(** The last assignment of a registration. *)
Lemma register_end k d o c s w w' (r n : Z) :
  pm_inv k s w -> 0 <= d < 6 -> ops_ok d o ->
  (ops c = Some o /\ state c = MY_PM_STATE_SUSPENDED \/ ops c = None /\ state c = MY_PM_STATE_NOT_INIT) ->
  0 <= n -> (puts_ok -> n = 0) ->
  (forall b', usage b' w' = usage b' w + (if decide (dev_bus d = Some b') then n else 0)) ->
  twp (set_ctx d c ;; ret r)
    (fun r s' w' => leaks (puts_ok /\ forall b, dev_bus d = Some b -> running s b = 0) k s' w')
    (<[Z.to_nat d := mk_ctx MY_PM_STATE_NOT_INIT (Some o)]> s) w'.
Proof.
  intros Hi Hd Ho Hcs Hn0 Hn Hu. tstep. apply set_ctx_twp; [rewrite zlen_insert; apply Hi|done|]. tstep.
  rewrite list_insert_insert_eq. eapply (leaks_register _ n); try done; destruct Hcs as [[E1 E2]|[E1 E2]];
    rewrite ?E1, ?E2; try done; try (by intros o' [= <-]); intros [H1 H2]; by auto.
Qed.

Lemma register_leaks k d o s w :
  pm_inv k s w -> 0 <= d < 6 -> (forall o', o = Some o' -> ops_ok d o') ->
  twp (my_pm_device_register d o)
    (fun r s' w' => leaks (puts_ok /\ forall b, dev_bus d = Some b -> running s b = 0) k s' w') s w.
Proof.
  intros Hi Hd Ho. unfold my_pm_device_register. rewrite (proj2 (Z.leb_gt _ _)) by (unfold MY_PM_DEV_MAX; lia).
  destruct o as [o|]; [|by tstep; apply leaks_same]. specialize (Ho o eq_refl). pose proof (pi_len _ _ _ Hi) as Hl.
  tstep. apply set_ctx_twp; [done|done|]. destruct (ops_init o) as [init|] eqn:Ei.
  2: { apply (register_end _ _ _ _ _ w w _ 0); [done|done|done|by left|done|done|]. intros b'. destruct (decide _); lia. }
  tstep. destruct (oo_init _ _ Ho init w Ei) as (w1 & r1 & E1 & Hu1). apply twp_world_checked. exists w1, r1. split; [done|].
  tstep.
  { apply (register_end _ _ _ _ _ w w1 _ 0); [done|done|done|by right|done|done|]. intros b'. rewrite Hu1. destruct (decide _); lia. }
  tstep. eapply twp_mono; [apply resume_bus_twp|]. intros r2 s' w2 (-> & Hr2 & Hu2). tstep; bool2prop.
  { apply (register_end _ _ _ _ _ w w2 _ 0); [done|done|done|by right|done|done|]. intros b'. rewrite Hu2, Hu1. destruct (decide _); lia. }
  destruct (Hr2 ltac:(lia)) as (b & Eb & Hb). pose proof (pi_usage _ _ _ Hi b). pose proof (pi_k _ _ _ Hi b).
  pose proof (running_range s b).
  tstep. eapply twp_mono; [apply (suspend_bus_twp _ d b); [done|]|].
  { rewrite Hu2, Hu1, Eb, decide_True by done. lia. }
  intros r3 s' w3 (-> & Hp & Hu3). tstep; bool2prop.
  - apply (register_end _ _ _ _ _ w w3 _ 1); [done|done|done|by right|done|intros Hx; specialize (Hp Hb ltac:(intros; by eapply Hx)); lia|].
    intros b'. rewrite Hu3, Hu2, Hu1, Eb. destruct (decide (b' = b)), (decide (Some b = Some b')); simplify_eq; lia.
  - apply (register_end _ _ _ _ _ w w3 _ 0); [done|done|done|by left|done|done|].
    intros b'. rewrite Hu3, Hu2, Hu1, Eb. destruct (decide (b' = b)), (decide (Some b = Some b')); simplify_eq; lia.
Qed.

(** ** Sequences of calls *)

Inductive pm_op := Register (dev_id : Z) (o : option (pm_device_ops_t W)) | Resume (dev_id : Z) | Suspend (dev_id : Z).

Definition run_op (op : pm_op) : prog pm W Z :=
  match op with
  | Register d o => my_pm_device_register d o
  | Resume d => my_pm_device_resume d
  | Suspend d => my_pm_device_suspend d
  end.

Fixpoint run_ops (l : list pm_op) : prog pm W unit :=
  match l with
  | [] => ret tt
  | op :: l => run_op op ;; run_ops l
  end.

Definition op_dev (op : pm_op) : Z := match op with Register d _ | Resume d | Suspend d => d end.

Definition op_ok (op : pm_op) : Prop :=
  0 <= op_dev op /\ forall d o, op = Register d (Some o) -> ops_ok d o.

(** No failure leaves a bus on: switching off works, the battery's callback
    does not fail, a running device is not registered again. *)
Definition op_clean s (op : pm_op) : Prop :=
  puts_ok /\
  match op with
  | Register d _ => forall b, dev_bus d = Some b -> running s b = 0
  | Resume d => d = MY_PM_DEV_BATTERY -> forall c o, s !! Z.to_nat d = Some c -> ops c = Some o -> never_fails (ops_resume o)
  | Suspend _ => True
  end.

Lemma run_op_leaks k op s w :
  pm_inv k s w -> op_ok op -> twp (run_op op) (fun r s' w' => leaks (op_clean s op) k s' w') s w.
Proof.
  intros Hi [Hd Ho]. destruct (Z.leb_spec MY_PM_DEV_MAX (op_dev op)) as [Hm|Hm].
  - assert (run_op op = ret (- EINVAL)) as ->.
    { destruct op; cbn in *; unfold my_pm_device_register, my_pm_device_resume, my_pm_device_suspend;
        by rewrite (proj2 (Z.leb_le _ _) Hm). }
    tstep. by apply leaks_same.
  - unfold MY_PM_DEV_MAX in Hm. destruct op as [d o|d|d]; cbn [run_op op_dev op_clean] in *.
    + apply register_leaks; [done|lia|]. intros o' ->. by apply Ho.
    + apply resume_leaks; [done|lia].
    + eapply twp_mono; [apply (suspend_leaks k); [done|lia]|]. intros _ s' w' (k' & Hk & E). exists k'. by auto.
Qed.

Lemma run_ops_inv l k s w :
  pm_inv k s w -> Forall op_ok l -> twp (run_ops l) (fun _ s' w' => exists k', pm_inv k' s' w') s w.
Proof.
  revert k s w. induction l as [|op l IH]; intros k s w Hi Hl; cbn [run_ops]; [tstep; by exists k|].
  apply Forall_cons in Hl as [Ho Hl]. tstep. eapply twp_mono; [by eapply run_op_leaks|].
  intros _ s' w' (k' & Hk & _). by eapply IH.
Qed.

Lemma init_inv s w :
  (forall b, 0 <= usage b w) -> twp my_pm_init (fun _ s' w' => w' = w /\ pm_inv (fun b => usage b w) s' w') s w.
Proof.
  intros Hu. unfold my_pm_init. repeat tstep. split; [done|]. split; try done.
  - intros b. unfold running. destruct (_ !! Z.to_nat (bus_dev b)) as [c|] eqn:E; [|lia].
    apply lookup_replicate in E as [-> _]. by rewrite decide_False.
  - intros d c o E _. apply lookup_replicate in E as [-> _]. done.
  - intros d c E _. apply lookup_replicate in E as [-> _]. done.
  - intros d c E _. apply lookup_replicate in E as [-> _]. done.
Qed.

(** Whatever devices are registered, resumed and suspended, in any order and
    with any callback or bus failing, every call returns, no callback runs
    while its bus is off (the callbacks are only assumed to work with the
    bus on), and the bus of every device in the state RESUME is on. *)
Theorem pm_callbacks_powered (l : list pm_op) s w :
  (forall b, 0 <= usage b w) -> Forall op_ok l ->
  twp (my_pm_init ;; run_ops l)
    (fun _ s' w' => forall b, my_pm_device_get_state (bus_dev b) s' = Some MY_PM_STATE_RESUME -> 1 <= usage b w') s w.
Proof.
  intros Hu Hl. tstep. eapply twp_mono; [by apply init_inv|]. intros _ s1 w1 [-> Hi].
  eapply twp_mono; [by eapply run_ops_inv|].
  intros _ s2 w2 [k Hk] b Hs. rewrite (pi_usage _ _ _ Hk b). pose proof (pi_k _ _ _ Hk b).
  unfold my_pm_device_get_state in Hs. pose proof (bus_dev_range b).
  rewrite (proj2 (Z.leb_gt _ _)) in Hs by (unfold MY_PM_DEV_MAX; lia).
  destruct (arr_get s2 (bus_dev b)) as [c|] eqn:E; [|done]. injection Hs as Hs. apply arr_get_inv in E as [_ E].
  unfold running. rewrite E, decide_True by done. lia.
Qed.

Inductive pm_step : pm * W -> pm * W -> Prop :=
| pm_step_intro op s w r s' w' :
    op_ok op -> op_clean s op -> run_op op s w = Done (r, s', w') -> pm_step (s, w) (s', w').

Lemma pm_step_inv k s w s' w' :
  pm_step (s, w) (s', w') -> pm_inv k s w -> exists k', pm_inv k' s' w' /\ forall b, k' b = k b.
Proof.
  intros Hs Hi. inversion Hs as [op ? ? r ? ? Ho Hc E]; subst.
  pose proof (run_op_leaks _ _ _ _ Hi Ho) as H. unfold twp in H. rewrite E in H.
  destruct H as (k' & Hk & Hx). exists k'. by auto.
Qed.

(** C28: as long as switching a bus off works, the battery's resume callback
    does not fail and no running device is registered again, a bus is in use
    exactly while its device is in the state RESUME: neither a failing
    callback nor a repeated call leaves a bus on or switches it off twice. *)
Theorem pm_usage_exact w s' w' :
  (forall b, usage b w = 0) ->
  rtc pm_step (replicate 6 (mk_ctx MY_PM_STATE_NOT_INIT None), w) (s', w') ->
  forall b, usage b w' = if decide (my_pm_device_get_state (bus_dev b) s' = Some MY_PM_STATE_RESUME) then 1 else 0.
Proof.
  intros Hu Hr b.
  assert (exists k, pm_inv k s' w' /\ forall b, k b = 0) as (k & Hk & H0).
  { destruct (init_inv [] w) as [_ Hi]; [intros b'; rewrite Hu; lia|].
    assert (exists k, pm_inv k (replicate 6 (mk_ctx MY_PM_STATE_NOT_INIT None)) w /\ forall b, k b = 0) as H by by eexists.
    clear -Hr H. remember (_, w) as c0 eqn:E0. remember (s', w') as c1 eqn:E1. revert w E0 H.
    generalize (replicate 6 (mk_ctx MY_PM_STATE_NOT_INIT None) : pm).
    induction Hr as [c|c0 [s2 w2] c1 Hs _ IH]; intros s w -> (k & Hk & H0); [injection E1 as <- <-; by exists k|].
    destruct (pm_step_inv _ _ _ _ _ Hs Hk) as (k' & Hk' & E). eapply IH; try done. exists k'. split; [done|].
    intros b. by rewrite E. }
  rewrite (pi_usage _ _ _ Hk b), H0, Z.add_0_r. pose proof (bus_dev_range b). pose proof (pi_len _ _ _ Hk).
  unfold my_pm_device_get_state, running, arr_get.
  rewrite (proj2 (Z.leb_gt _ _)), (proj2 (Z.leb_le _ _)) by (unfold MY_PM_DEV_MAX; lia).
  destruct (s' !! _) as [c|]; [|by rewrite decide_False]. cbn.
  destruct (decide (state c = _)), (decide (Some (state c) = _)); congruence.
Qed.

(** A defect: when the resume callback of a device other than the battery
    fails and its bus can be switched off again, [my_pm_device_resume] reports
    success although the device stays suspended. *)
Theorem resume_failure_hidden d b c o f s w w1 r1 w2 r2 w3 r3 :
  dev_bus d = Some b -> d <> MY_PM_DEV_BATTERY -> has_bus b = true ->
  arr_get s d = Some c -> ops c = Some o -> state c = MY_PM_STATE_SUSPENDED -> ops_resume o = Some f ->
  pm_device_runtime_get b w = (w1, r1) -> 0 <= r1 -> f w1 = Some (w2, r2) -> r2 < 0 ->
  pm_device_runtime_put b w2 = (w3, r3) -> 0 <= r3 ->
  my_pm_device_resume d s w = Done (0, s, w3) /\ my_pm_device_get_state d s = Some MY_PM_STATE_SUSPENDED.
Proof.
  intros Hd Hb Hh Hc Ho Hs Hf H1 H1' H2 H2' H3 H3'.
  assert (MY_PM_DEV_MAX <=? d = false) as Hm by (rewrite (dev_bus_dev _ _ Hd); by destruct b).
  unfold my_pm_device_get_state. rewrite Hm, Hc. cbn. rewrite Hs. split; [|done].
  unfold my_pm_device_resume. rewrite Hm. unfold ctx_at, bind, get, checked, id. rewrite Hc, Ho, Hs.
  rewrite decide_False, bool_decide_eq_true_2 by done. cbn [negb].
  assert (resume_bus d = runtime_resume b) as -> by (rewrite (dev_bus_dev _ _ Hd); by destruct b).
  assert (rollback_bus d = runtime_suspend b) as ->
    by (rewrite (dev_bus_dev _ _ Hd) in *; by destruct b).
  rewrite Hf. unfold runtime_resume, runtime_suspend. rewrite Hh. cbn [negb callback].
  unfold bind, world, world_checked. rewrite H1, (proj2 (Z.ltb_ge _ _) H1'). cbn.
  rewrite H2, (proj2 (Z.ltb_lt _ _) H2'), H3. by rewrite (proj2 (Z.ltb_ge _ _) H3').
Qed.
End pm_proofs.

- _Try it_
From the entries above, return exactly the line containing "[done|done|done|by left|done|done|]. intros", the line containing "destruct (Hr2 ltac:(lia))", and all lines between, and nothing else.

- _Exercise result_
  2: { apply (register_end _ _ _ _ _ w w _ 0); [done|done|done|by left|done|done|]. intros b'. destruct (decide _); lia. }
  tstep. destruct (oo_init _ _ Ho init w Ei) as (w1 & r1 & E1 & Hu1). apply twp_world_checked. exists w1, r1. split; [done|].
  tstep.
  { apply (register_end _ _ _ _ _ w w1 _ 0); [done|done|done|by right|done|done|]. intros b'. rewrite Hu1. destruct (decide _); lia. }
  tstep. eapply twp_mono; [apply resume_bus_twp|]. intros r2 s' w2 (-> & Hr2 & Hu2). tstep; bool2prop.
  { apply (register_end _ _ _ _ _ w w2 _ 0); [done|done|done|by right|done|done|]. intros b'. rewrite Hu2, Hu1. destruct (decide _); lia. }
  destruct (Hr2 ltac:(lia)) as (b & Eb & Hb). pose proof (pi_usage _ _ _ Hi b). pose proof (pi_k _ _ _ Hi b).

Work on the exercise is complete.